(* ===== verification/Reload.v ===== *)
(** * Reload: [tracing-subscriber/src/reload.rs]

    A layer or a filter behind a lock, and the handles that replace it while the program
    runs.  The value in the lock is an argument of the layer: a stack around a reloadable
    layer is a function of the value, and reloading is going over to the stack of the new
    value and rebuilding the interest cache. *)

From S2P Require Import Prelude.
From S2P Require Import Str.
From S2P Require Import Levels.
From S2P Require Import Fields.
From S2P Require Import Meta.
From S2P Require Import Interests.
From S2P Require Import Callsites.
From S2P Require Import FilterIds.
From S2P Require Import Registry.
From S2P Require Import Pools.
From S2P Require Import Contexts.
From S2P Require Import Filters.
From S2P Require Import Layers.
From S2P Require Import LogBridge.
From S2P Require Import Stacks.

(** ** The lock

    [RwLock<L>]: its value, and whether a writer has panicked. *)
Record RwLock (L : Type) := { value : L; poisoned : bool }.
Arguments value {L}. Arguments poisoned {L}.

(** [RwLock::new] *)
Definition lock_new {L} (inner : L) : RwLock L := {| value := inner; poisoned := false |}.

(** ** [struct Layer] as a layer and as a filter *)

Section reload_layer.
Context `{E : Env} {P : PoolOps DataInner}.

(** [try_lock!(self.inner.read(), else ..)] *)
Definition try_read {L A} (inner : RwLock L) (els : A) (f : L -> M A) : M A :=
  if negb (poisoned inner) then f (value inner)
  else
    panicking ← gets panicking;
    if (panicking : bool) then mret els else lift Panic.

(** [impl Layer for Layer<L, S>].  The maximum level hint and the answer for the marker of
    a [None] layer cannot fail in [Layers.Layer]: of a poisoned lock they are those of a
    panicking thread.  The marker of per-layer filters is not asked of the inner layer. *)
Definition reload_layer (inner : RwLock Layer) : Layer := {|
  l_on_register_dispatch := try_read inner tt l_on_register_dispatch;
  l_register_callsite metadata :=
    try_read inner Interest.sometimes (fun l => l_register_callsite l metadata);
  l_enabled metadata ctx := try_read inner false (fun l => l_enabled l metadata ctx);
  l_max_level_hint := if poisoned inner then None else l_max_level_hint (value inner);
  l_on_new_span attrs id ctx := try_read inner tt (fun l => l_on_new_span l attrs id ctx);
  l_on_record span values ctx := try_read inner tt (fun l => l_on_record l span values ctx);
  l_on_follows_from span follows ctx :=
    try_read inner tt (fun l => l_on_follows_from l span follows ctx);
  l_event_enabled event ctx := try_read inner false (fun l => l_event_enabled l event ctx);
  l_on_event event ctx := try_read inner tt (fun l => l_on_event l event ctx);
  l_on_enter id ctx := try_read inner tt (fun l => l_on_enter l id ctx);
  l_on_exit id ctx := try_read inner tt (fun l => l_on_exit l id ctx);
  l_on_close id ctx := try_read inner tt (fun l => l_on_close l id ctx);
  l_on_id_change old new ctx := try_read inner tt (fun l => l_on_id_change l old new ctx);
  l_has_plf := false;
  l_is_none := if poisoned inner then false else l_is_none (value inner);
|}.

# [Work instructions]
Write the records out once more, word for word.

# [Answer space]
(* ===== verification/Reload.v ===== *)
(** * Reload: [tracing-subscriber/src/reload.rs]

    A layer or a filter behind a lock, and the handles that replace it while the program
    runs.  The value in the lock is an argument of the layer: a stack around a reloadable
    layer is a function of the value, and reloading is going over to the stack of the new
    value and rebuilding the interest cache. *)

From S2P Require Import Prelude.
From S2P Require Import Str.
From S2P Require Import Levels.
From S2P Require Import Fields.
From S2P Require Import Meta.
From S2P Require Import Interests.
From S2P Require Import Callsites.
From S2P Require Import FilterIds.
From S2P Require Import Registry.
From S2P Require Import Pools.
From S2P Require Import Contexts.
From S2P Require Import Filters.
From S2P Require Import Layers.
From S2P Require Import LogBridge.
From S2P Require Import Stacks.

(** ** The lock

    [RwLock<L>]: its value, and whether a writer has panicked. *)
Record RwLock (L : Type) := { value : L; poisoned : bool }.
Arguments value {L}. Arguments poisoned {L}.

(** [RwLock::new] *)
Definition lock_new {L} (inner : L) : RwLock L := {| value := inner; poisoned := false |}.

(** ** [struct Layer] as a layer and as a filter *)

Section reload_layer.
Context `{E : Env} {P : PoolOps DataInner}.

(** [try_lock!(self.inner.read(), else ..)] *)
Definition try_read {L A} (inner : RwLock L) (els : A) (f : L -> M A) : M A :=
  if negb (poisoned inner) then f (value inner)
  else
    panicking ← gets panicking;
    if (panicking : bool) then mret els else lift Panic.

(** [impl Layer for Layer<L, S>].  The maximum level hint and the answer for the marker of
    a [None] layer cannot fail in [Layers.Layer]: of a poisoned lock they are those of a
    panicking thread.  The marker of per-layer filters is not asked of the inner layer. *)
Definition reload_layer (inner : RwLock Layer) : Layer := {|
  l_on_register_dispatch := try_read inner tt l_on_register_dispatch;
  l_register_callsite metadata :=
    try_read inner Interest.sometimes (fun l => l_register_callsite l metadata);
  l_enabled metadata ctx := try_read inner false (fun l => l_enabled l metadata ctx);
  l_max_level_hint := if poisoned inner then None else l_max_level_hint (value inner);
  l_on_new_span attrs id ctx := try_read inner tt (fun l => l_on_new_span l attrs id ctx);
  l_on_record span values ctx := try_read inner tt (fun l => l_on_record l span values ctx);
  l_on_follows_from span follows ctx :=
    try_read inner tt (fun l => l_on_follows_from l span follows ctx);
  l_event_enabled event ctx := try_read inner false (fun l => l_event_enabled l event ctx);
  l_on_event event ctx := try_read inner tt (fun l => l_on_event l event ctx);
  l_on_enter id ctx := try_read inner tt (fun l => l_on_enter l id ctx);
  l_on_exit id ctx := try_read inner tt (fun l => l_on_exit l id ctx);
  l_on_close id ctx := try_read inner tt (fun l => l_on_close l id ctx);
  l_on_id_change old new ctx := try_read inner tt (fun l => l_on_id_change l old new ctx);
  l_has_plf := false;
  l_is_none := if poisoned inner then false else l_is_none (value inner);
|}.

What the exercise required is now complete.